Vulnerability of Karachi High-rise Developments against Earthquake Jolts

by M. Wasim

On the 21st of August, mild earthquake tremors in different parts of Karachi serve as a wake-up call to all urban planners, real estate developers and building control officials in the city. According to the Pakistan Meteorological Department, a magnitude 3.1 earthquake was recorded on the Richter scale in the metropolis at late morning, of which epicenter was 72 kilometers northeast of Karachi and the depth was 15 kilometers.

Although, no deterioration so far has been reported, but these jolts compel everyone to enquire the safety and sustainability of vertical developments in Karachi.

Tremors are a normal occurrence in many parts of the world. They are sudden and dangerously powerful which makes them serious threat to communities nationwide and bring earthquake at the top of the list of disaster control management studies globally. However, reducing the risk of disaster caused by earthquake in urban areas is largely a development issue, therefore, needs to be addressed within context of a wider urban development network.

Why Karachi is Vulnerable to Earthquake?

Karachi lies very close to a major fault line, where the Indian tectonic plate meets Arabian tectonic plate. According to seismologists up to 95% of all recorded earthquake have taken place along fault lines where two or more tectonic plates meet. Moreover Makran-Sindh coastal areas are prone to tsunami as well. Besides, studies and researches after deadly earthquake of 2005 shows that Karachi is more vulnerable to earthquakes than what is considered while planning and designing the buildings.

Earthquakes possibly pose the greatest threat of widespread destruction in a city brimming with permanent steel, glass, and concrete structures. As if these structures fracture or collapse, no emergency plan can protect the people from harm. It has been diagnosed in various geological researches that the existing and proposed tall buildings here do not have sufficient capacity to withstand higher seismic risk.

Yet for a megacity like Karachi the one and only way to survive in earthquake disaster is by taking careful considerations while planning and designing building structures and high rise developments.

Violations in High rise Construction

Reducing disaster risk contributes to strengthening urban resilience and sustainable urban development. Therefore it had been recommended very earlier that buildings, including skyscrapers, should be constructed in a manner that allow them to withstand shocks of earthquake. But can skyscrapers in Pakistan withstand any major earthquake?

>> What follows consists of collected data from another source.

Lemma load_found p g w b st : session_is w p b st -> started g ->
  load_peer keys own secs_at p g w =
    (let* r := anchor_check keys own (new_anchor (Some dir)) p (fingerprint b) (send_seq st) (nonce_at (st_rng g)) in
     let g := advance (with_anchor_state (Some r.1) g) in
     ret (match r.2 with CFine => (g, st, false) | CBehind floor => (g, set_send_seq (Z.max (send_seq st) floor) (set_session None st), true) end)) w.
Proof.
  intros (s & Ef & Hd & Hw & Hp) Hg. unfold load_peer. rewrite (bind_runs _ _ _ _ _ (exists_runs _ w)), Ef, bool_decide_eq_true_2 by done.
  rewrite (bind_runs _ _ _ _ _ (session_found sk own (secs_at (st_rng g)) p st b s w Ef Hd Hw Hp)). cbn [fst snd]. by rewrite Hg.
Qed.

(** A new process notices the old file. *)
Lemma load_notices p g w b st r : session_is w p b st -> started g -> behind_record w p b r ->
  load_peer keys own secs_at p g w =
    (w, Some (advance (with_anchor_state (Some (see p (fingerprint b) (send_seq_hwm r) (new_anchor (Some dir)))) g),
              set_send_seq (Z.max (send_seq st) (send_seq_hwm r)) (set_session None st), true)).
Proof.
  intros Hs Hg (Hr & H1 & H2 & H3 & N1 & N2). rewrite (load_found p g w b st Hs Hg). unfold bind, anchor_check. cbn [new_anchor an_off an_seen]. unfold bind.
  rewrite (anchor_read_is sk own dir k Hkey (new_anchor (Some dir)) p r w eq_refl Hr H1 H2 H3), lookup_empty.
  rewrite (bool_decide_eq_false_2 _ N1), (bool_decide_eq_false_2 _ N2). done.
Qed.

(** A new process takes the file for the last one when the record names it as
    such, whatever is named as the next. *)
Lemma load_trusts p g w b st next hwm : session_is w p b st -> started g -> fates w = [] -> record_is w p (mkAnchorRecord (fingerprint b) next hwm) ->
  length next = 16%nat -> in_u64 hwm -> exists w' g', load_peer keys own secs_at p g w = (w', Some (g', st, false)).
Proof.
  intros Hs Hg Hf Hr H2 H3. rewrite (load_found p g w b st Hs Hg). unfold bind, anchor_check. cbn [new_anchor an_off an_seen]. unfold bind.
  rewrite (anchor_read_is sk own dir k Hkey (new_anchor (Some dir)) p _ w eq_refl Hr (Hfp _) H2 H3), lookup_empty. cbn [a_cur a_next send_seq_hwm].
  rewrite (bool_decide_eq_true_2 (fingerprint b = fingerprint b)) by done. cbn [orb].
  destruct (negb (bool_decide (fingerprint b = next)) || negb (bool_decide (fingerprint b = next))); [|by eexists _, _].
  set (a := see _ _ _ _). destruct (Hco (st_rng g)) as [_ Hn].
  destruct (anchor_write_is a p (mkAnchorRecord (fingerprint b) (fingerprint b) (Z.max hwm (send_seq st))) false (nonce_at (st_rng g)) eq_refl Hn (Hfp _) (Hfp _)) as (x & _ & Hx).
  rewrite Hx. destruct (write_sealed_fine (rec_path p) x false w Hf) as (w' & s & E & _). unfold bind. rewrite E. by eexists _, _.
Qed.

(** The write after that dies between the record and the session file. *)
Lemma write_interrupted p g w b st0 st hwm : session_is w p b st0 -> peer_wf st -> p_peer st = p -> in_u64 hwm ->
  st_anchor g = Some (see p (fingerprint b) hwm (new_anchor (Some dir))) ->
  exists ft w2 next hwm', write_peer keys own st g (mkWorld (files w) ft) = (w2, None) /\ session_is w2 p b st0 /\
    record_is w2 p (mkAnchorRecord (fingerprint b) next hwm') /\ length next = 16%nat /\ in_u64 hwm'.
Proof.
  intros (s0 & Ef & Hd0 & Hw0 & Hp0) Hwf Hp Hh Hga. destruct (Hco (st_rng g)) as [_ Hn1]. destruct (Hco (S (st_rng g))) as [_ Hn2]. pose proof Hwf as (_ & Hsu & _).
  destruct (doc_seal_opens Hc Ht Hk sk ChatSessions (session_path own p) (peer_bytes st) (nonce_at (st_rng g)) (peer_bytes_small st Hwf) Hn1) as (b2 & Hseal & _).
  set (a := see p (fingerprint b) hwm (new_anchor (Some dir))) in *. set (hwm' := Z.max hwm (send_seq st)).
  destruct (anchor_write_is a p (mkAnchorRecord (fingerprint b) (fingerprint b2) hwm') true (nonce_at (S (st_rng g))) eq_refl Hn2 (Hfp _) (Hfp _)) as (x & Hx & Hw).
  destruct (write_sealed_then (rec_path p) x true (files w) [Dies 0]) as (n & w1 & s1 & E1 & F1 & R1 & O1). exists (replicate n Fine ++ [Dies 0]).
  destruct (write_sealed_dies (session_path own p) b2 true w1 F1) as (w2 & E2 & O2). exists w2, (fingerprint b2), hwm'.
  destruct (rec_not_session own dir k Hst Hdir p p) as [Q1 Q2]. split; [|split; [|split; [|split; [apply Hfp|unfold hwm'; ulia]]]].
  - unfold write_peer. rewrite Hp, Hga, Hseal. cbv zeta. cbn [lift]. rewrite (bind_runs _ _ _ _ (Ok b2)) by done.
    assert (before_write keys own a p (fingerprint b2) (send_seq st) (nonce_at (S (st_rng g))) (mkWorld (files w) (replicate n Fine ++ [Dies 0])) = (w1, Some (a, true))) as Hb.
    { unfold before_write. cbn [a see new_anchor an_off an_seen an_dir]. rewrite lookup_insert_eq. cbn [on_disk seq_hwm]. fold hwm' a. unfold bind at 1. rewrite Hw. unfold bind. by rewrite E1. }
    rewrite (bind_runs _ _ _ _ _ Hb). unfold bind. by rewrite E2.
  - exists s0. split; [|done]. rewrite O2 by apply session_not_staged. rewrite O1; [done| |apply (session_not_record own dir k Hst Hdir)]. intros E. by rewrite E in Q1.
  - exists x, s1. split; [|done]. by rewrite O2.
Qed.

(** C38. The anchor does not survive a second mishap.  Whatever session file of
    a contact was put back, a new process whose record does not name it notices
    that it is old: it drops its session and goes on above the mark.  But
    whatever state it then writes, there is a point in that write at which the
    process can die, after the record was written and before the session file
    was replaced, such that the next process takes the old file for the last
    one and goes on with the very session and number in it, as if nothing had
    been sent since. *)
Theorem rollback_interrupted_unnoticed p g w b st0 r :
  session_is w p b st0 -> started g -> behind_record w p b r ->
  exists g1, load_peer keys own secs_at p g w = (w, Some (g1, set_send_seq (Z.max (send_seq st0) (send_seq_hwm r)) (set_session None st0), true)) /\
    forall st, peer_wf st -> p_peer st = p ->
    exists ft w2, write_peer keys own st g1 (mkWorld (files w) ft) = (w2, None) /\
      forall g2, started g2 -> exists w3 g3, load_peer keys own secs_at p g2 (mkWorld (files w2) []) = (w3, Some (g3, st0, false)).
Proof.
  intros Hs Hg Hb. pose proof Hb as (_ & _ & _ & Hh & _). eexists. split; [by apply load_notices|]. intros st Hwf Hp.
  destruct (write_interrupted p (advance (with_anchor_state (Some (see p (fingerprint b) (send_seq_hwm r) (new_anchor (Some dir)))) g)) w b st0 st (send_seq_hwm r) Hs Hwf Hp Hh eq_refl)
    as (ft & w2 & next & hwm' & E & S2 & R2 & L2 & H2).
  exists ft, w2. split; [done|]. intros g2 Hg2. by eapply (load_trusts p g2 (mkWorld (files w2) []) b st0 next hwm').
Qed.

End Interrupted.

(** ** Examples *)

(** The cipher and the curve of [ChatToys]; a fingerprint is the nonce of the
    file, which every write draws anew. *)
Module PutBackDemo.
Import ChatToys.
Existing Instances chat_cipher chat_ratchet chat_keyed chat_coins.

#[export] Instance nonce_crypto : Crypto := {
  blake3 d := d; blake3_derive c d := map (fun x => x mod 256) (take 32 (rev (if bool_decide (c = FINGERPRINT) then take 30 d else d) ++ replicate 32 0));
  aead_seal k n a p := Some p; aead_open k n a c := Some c;
  hkdf salt ikm info := Some (take 32 (ikm ++ default [] salt ++ info));
  sharks_deal k s c n := []; sharks_recover k s := None;
}.

Definition folder : bytes := lit "anchors/".

(** A message is sent, the folder is copied, another message is sent; the copy
    is put back.  The first call of the new process dies after the record of the
    anchor was written and before the session file was. *)
Definition unlucky : list FolderEvent :=
  [FDo (OpStart 1000 0 0); FDo (OpEnqueue (key 2) (lit "one") 1000 (no_id 1) 100); FDo (OpPrepare (no_id 1) (key 20) (key 21) (no_id 9) 110); FSave;
   FDo (OpEnqueue (key 2) (lit "two") 1001 (no_id 2) 120); FDo (OpPrepare (no_id 2) (key 22) (key 23) (no_id 10) 130);
   FDie; FRestore 0; FDo (OpStart 2000 0 200); FDo (OpEnqueue (key 2) (lit "three") 2001 (no_id 3) 210);
   FDo (OpStart 3000 0 300); FDo (OpEnqueue (key 2) (lit "four") 3001 (no_id 4) 310); FDo (OpPrepare (no_id 4) (key 24) (key 25) (no_id 11) 320)].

It is very unfortunate that building by-laws and environmental codes are routinely violated whenever and wherever a high-rise structure or housing society is developed. Various building control authorities in Pakistan issue Non Objection Certificate by skipping these violations.  There are a number of horrendous examples of houses and apartments built without a NOC or owners and renters are allowed to move into an apartment building before a completion certificate is issued. Tragic memories of Margalla Tower in F-10 Islamabad are still afresh. The inhabitants had moved in the structure without receiving a completion certificate, never imagining that 78 of them would die in the 2005 earthquake.

Earthquake Resilient Structures

Human safety in high rise living becomes even more urgent with the Prime Minister Imran Khan’ vision for future cities. In his tweet he states “Pakistani cities have been expanding horizontally for a long time now and it is now time for vertical cities”. It put great responsibility on high rise developers to prioritize Earthquake-resistant structures while constructing something vertically or even horizontally.

Earthquake-resistant structures are buildings designed to prevent total collapse, preserve life, and minimize damage in case of an earthquake or tremor. Following the parameters of earthquake resistance or resiliency, buildings and skyscrapers are constructed in a manner that allow them to withstand shocks measuring up to 7.0 on the Richter scale. However, Japan is much ahead among the rest where buildings are now being constructed which can absorb up to 8 magnitude shocks.

All buildings in Karachi inclusive of high rise are, therefore, designed in that way because without fully observing international safety standards, vertical buildings can be a disaster in the making.